Empezaba el mes de Abril… Ana andaba despacio intentando completar la hora de paseo recomendada por los especialistas en dietética.

Ella estaba entrada en carnes, según decían, le sobraban quince quilos de peso. Para ella era toda una proeza perder dos gramos, no obstante era obstinada y seguiría andando… tal vez hoy dos horas.

Su ensimismamiento la llevó a verse de pronto en una playa. Estaba desierta, no había gente, todavía era pronto para la temporada de turistas. El aire olia a flores y a mar, y una suave brisa embriagaba los sentidos. Ana se sentó frente al mar, contemplando las olas que iban y venían suavemente.

Al poco rato pensó que a pesar del tiempo en el que estaban hacía mucho calor, y la caminata le había hecho sudar.. ¿y si se bañaba? -pensó-. No había nadie por allí que la pudiese observar… era el momento adecuado… caía la tarde.

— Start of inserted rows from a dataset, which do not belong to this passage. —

Lemma list_remove_Some x xs ys : list_remove x xs = Some ys → ∃ a b, xs = a ++ x :: b ∧ ys = a ++ b.
Proof.
  revert ys. induction xs as [|z xs IH]; intros ys; simpl; [done|]. case_decide as Hz.
  - intros [= ->]. subst z. by exists [], ys.
  - intros (ys' & Hr & ->)%fmap_Some. destruct (IH _ Hr) as (a & b & -> & ->). by exists (z :: a), b.
Qed.
Lemma list_remove_None x xs : list_remove x xs = None ↔ x ∉ xs.
Proof.
  induction xs as [|z xs IH]; simpl; [split; [set_solver|done]|]. rewrite not_elem_of_cons.
  case_decide as Hz; [naive_solver|]. rewrite fmap_None IH. naive_solver.
Qed.

Lemma ordered_sublist (xs ys : list hook) :
  xs `sublist_of` ys → StronglySorted (λ x y, sequence x < sequence y) ys →
  StronglySorted (λ x y, sequence x < sequence y) xs.
Proof.
  induction 1 as [|z xs ys Hs IH|z xs ys Hs IH]; intros Hso; [done| |].
  - apply StronglySorted_inv in Hso as [? Hf]. constructor; [auto|].
    rewrite Forall_forall in Hf. apply Forall_forall. intros w Hw. apply Hf. by eapply elem_of_submseteq, sublist_submseteq.
  - apply StronglySorted_inv in Hso as [? _]. auto.
Qed.

Lemma group_ok_sublist l k xs ys : xs ≠ [] → xs `sublist_of` ys → group_ok l (k, ys) → group_ok l (k, xs).
Proof.
  intros Hne Hs [? Hm Ho]. split; simpl in *; [done| |by apply (ordered_sublist xs ys)].
  rewrite Forall_forall in Hm. apply Forall_forall. intros w Hw. apply Hm. by eapply elem_of_submseteq, sublist_submseteq.
Qed.

(** A group that shrinks to [ys] keeps the lane in order. *)
Lemma group_keep_ok l key gs xs ys :
  lane_ok l gs → group_get key gs = Some xs → ys `sublist_of` xs →
  lane_ok l (group_keep key ys gs)
  ∧ (∀ D, xs ≡ₚ D ++ ys → gitems gs ≡ₚ D ++ gitems (group_keep key ys gs)).
Proof.
  intros Hl Hget Hsub. destruct (group_get_Some _ _ _ (lane_keys _ _ Hl) Hget) as (a & b & -> & Hkeep).
  rewrite Hkeep. assert (lane_ok l ((key, xs) :: a ++ b)) as Hl'.
  { by rewrite -(Permutation_middle a b) in Hl. }
  apply lane_ok_cons in Hl' as (Hk & Hg & Hab). split.
  - destruct ys as [|y ys]; [done|]. rewrite -Permutation_middle. apply lane_ok_cons. split_and!; try done.
    by apply (group_ok_sublist _ _ _ xs).
  - intros D HD. rewrite -(Permutation_middle a b) gitems_cons HD -app_assoc. f_equiv.
    destruct ys as [|y ys]; [done|]. by rewrite -(Permutation_middle a b (key, y :: ys)) gitems_cons.
Qed.

Lemma group_append_ok l gs x :
  lane_ok l gs → lane x = l → (∀ y, y ∈ gitems gs → sequence y < sequence x) →
  lane_ok l (group_append (hook_group x) x gs)
  ∧ gitems (group_append (hook_group x) x gs) ≡ₚ x :: gitems gs
  ∧ (∀ k, k ∈ (group_append (hook_group x) x gs).*1 → k = hook_group x ∨ k ∈ gs.*1).
Proof.
  intros Hl Hx. induction gs as [|[k xs] gs IH]; intros Hlt; simpl.
  - split_and!; [|done|set_solver]. apply lane_ok_cons. split_and!; [set_solver| |apply lane_ok_nil].
    split; simpl; [done|by repeat constructor|by repeat constructor].
  - apply lane_ok_cons in Hl as (Hk & [Hne Hm Ho] & Hgs). case_decide as Heq; simpl.
    + subst k. split_and!; [|by rewrite ?gitems_cons -app_assoc -Permutation_middle|set_solver].
      apply lane_ok_cons. split_and!; try done. split; simpl in *.
      * by destruct xs.
      * apply Forall_app. split; [done|]. by repeat constructor.
      * apply StronglySorted_app_2; [|done|by repeat constructor]. intros y z Hy ->%list_elem_of_singleton.
        apply Hlt. rewrite ?gitems_cons; set_solver.
    + destruct IH as (IH1 & IH2 & IH3); [done| |].
      { intros y Hy. apply Hlt. rewrite ?gitems_cons; set_solver. }
      split_and!.
      * apply lane_ok_cons. split_and!; [|done|done]. intros [?|?]%IH3; [|done]. congruence.
      * by rewrite ?gitems_cons IH2 -Permutation_middle.
      * intros k' [->|Hk']%elem_of_cons; [set_solver|]. destruct (IH3 _ Hk'); set_solver.
Qed.

Lemma group_get_pop key k gs : k ≠ key → group_get k (group_pop key gs) = group_get k gs.
Proof.
  intros Hne. induction gs as [|[k' xs] gs IH]; [done|]. rewrite /group_pop filter_cons /=.
  destruct (decide (k' = key)) as [->|?].
  - rewrite (decide_False (P := ¬ _)); [naive_solver|]. rewrite decide_False //.
  - rewrite (decide_True (P := ¬ _)) //=. case_decide; [done|apply IH].
Qed.
Lemma group_get_set key k ys gs : k ≠ key → group_get k (group_set key ys gs) = group_get k gs.
Proof.
  intros Hne. induction gs as [|[k' xs] gs IH]; simpl; [by rewrite decide_False|].
  destruct (decide (k' = key)) as [->|?]; simpl; [by rewrite !decide_False|]. by rewrite IH.
Qed.
Lemma group_get_keep key k ys gs : k ≠ key → group_get k (group_keep key ys gs) = group_get k gs.
Proof. intros. destruct ys; [by apply group_get_pop|by apply group_get_set]. Qed.

Lemma group_get_in key gs xs : group_get key gs = Some xs → (key, xs) ∈ gs.
Proof.
  induction gs as [|[k ys] gs IH]; simpl; [done|]. case_decide; [|set_solver].
  intros [= ->]. subst. set_solver.
Qed.
Lemma group_get_of key gs xs : NoDup gs.*1 → (key, xs) ∈ gs → group_get key gs = Some xs.
Proof.
  induction gs as [|[k ys] gs IH]; simpl; [set_solver|]. rewrite NoDup_cons. intros [Hk Hnd].
  intros [[= -> ->]|Hin]%elem_of_cons; [by rewrite decide_True|].
  rewrite decide_False; [|by auto]. intros ->. apply Hk, list_elem_of_fmap. by exists (key, xs).
Qed.

Lemma group_get_kept key xs ys gs :
  NoDup gs.*1 → group_get key gs = Some xs →
  group_get key (group_keep key ys gs) = match ys with [] => None | _ => Some ys end.
Proof.
  intros Hnd Hget. destruct (group_get_Some _ _ _ Hnd Hget) as (a & b & -> & ->).
  rewrite fmap_app fmap_cons in Hnd. destruct ys as [|y ys].
  - apply group_get_None. rewrite fmap_app. apply NoDup_app in Hnd as (_ & Ha & Hb).
    apply NoDup_cons in Hb as [Hb _]. intros [?|?]%elem_of_app; [|done]. by apply (Ha key); [|left].
  - apply group_get_of; [by rewrite fmap_app fmap_cons|set_solver].
Qed.

(** The lanes are in order and hold the hooks [Q]. *)
Record lanes_hold (q : RuntimeHookLane → list group) (Q : list hook) : Prop := {
  lanes_wf : ∀ l, lane_ok l (q l);
  lanes_items : qitems q ≡ₚ Q;
}.

Lemma lanes_hold_perm q Q Q' : Q ≡ₚ Q' → lanes_hold q Q → lanes_hold q Q'.
Proof. intros H [? Hi]. split; [done|by rewrite Hi]. Qed.

Lemma lanes_update q Q l gs D :
  lanes_hold q Q → lane_ok l gs → gitems (q l) ≡ₚ D ++ gitems gs →
  ∃ Q', Q ≡ₚ D ++ Q' ∧ lanes_hold (<[l := gs]> q) Q'.
Proof.
  intros [Hwf Hi] Hl Hp. exists (qitems (<[l := gs]> q)). split.
  - rewrite -Hi. by apply qitems_insert.
  - split; [|done]. intros l'. destruct (decide (l = l')) as [->|?].
    + by rewrite fn_lookup_insert.
    + by rewrite fn_lookup_insert_ne.
Qed.

(** [x] is the first of its group. *)
Definition head_of (q : RuntimeHookLane → list group) (x : hook) : Prop :=
  ∃ more, group_get (hook_group x) (q (lane x)) = Some (x :: more).

Lemma item_group q Q x :
  lanes_hold q Q → x ∈ Q → ∃ items, group_get (hook_group x) (q (lane x)) = Some items ∧ x ∈ items.
Proof.
  intros [Hwf Hi] Hx. rewrite -Hi in Hx. apply elem_of_qitems in Hx as [l Hx].
  destruct (lane_item _ _ _ (Hwf l) Hx) as [Hlane _]. apply elem_of_gitems in Hx as (k & xs & Hk & Hx).
  exists xs. split; [|done]. rewrite Hlane. pose proof (lane_groups _ _ (Hwf l)) as Hg.
  rewrite Forall_forall in Hg. destruct (Hg _ Hk) as [_ Hm _]. rewrite Forall_forall in Hm.
  destruct (Hm _ Hx) as [_ ->]. by apply group_get_of; [apply Hwf|].
Qed.

Lemma group_get_ok q Q l k xs :
  lanes_hold q Q → group_get k (q l) = Some xs →
  group_ok l (k, xs) ∧ (∀ x, x ∈ xs → x ∈ Q).
Proof.
  intros [Hwf Hi] Hget%group_get_in. pose proof (lane_groups _ _ (Hwf l)) as Hg.
  rewrite Forall_forall in Hg. split; [by apply Hg|]. intros x Hx. rewrite -Hi. apply elem_of_qitems. exists l.
  apply elem_of_gitems. eauto.
Qed.

(** *** Taking a hook off its lane *)

Definition first_of (x : hook) (Q : list hook) : Prop :=
  ∀ y, y ∈ Q → lane y = lane x → hook_group y = hook_group x → sequence x < sequence y.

El agua debía estar deliciosa. Ana se desnudó mirando sin cesar hacia todos los puntos cardinales, constató su soledad. Era el momento… Se quitó la ropa suavemente, primero los pantalones cortos, luego la camiseta de tirantes escotada, luego el sujetador y las braguitas, que el día de antes se había comprado en un bazar y le parecían muy atrevidos por su transparencia. Pero no había gente. Estaba sola.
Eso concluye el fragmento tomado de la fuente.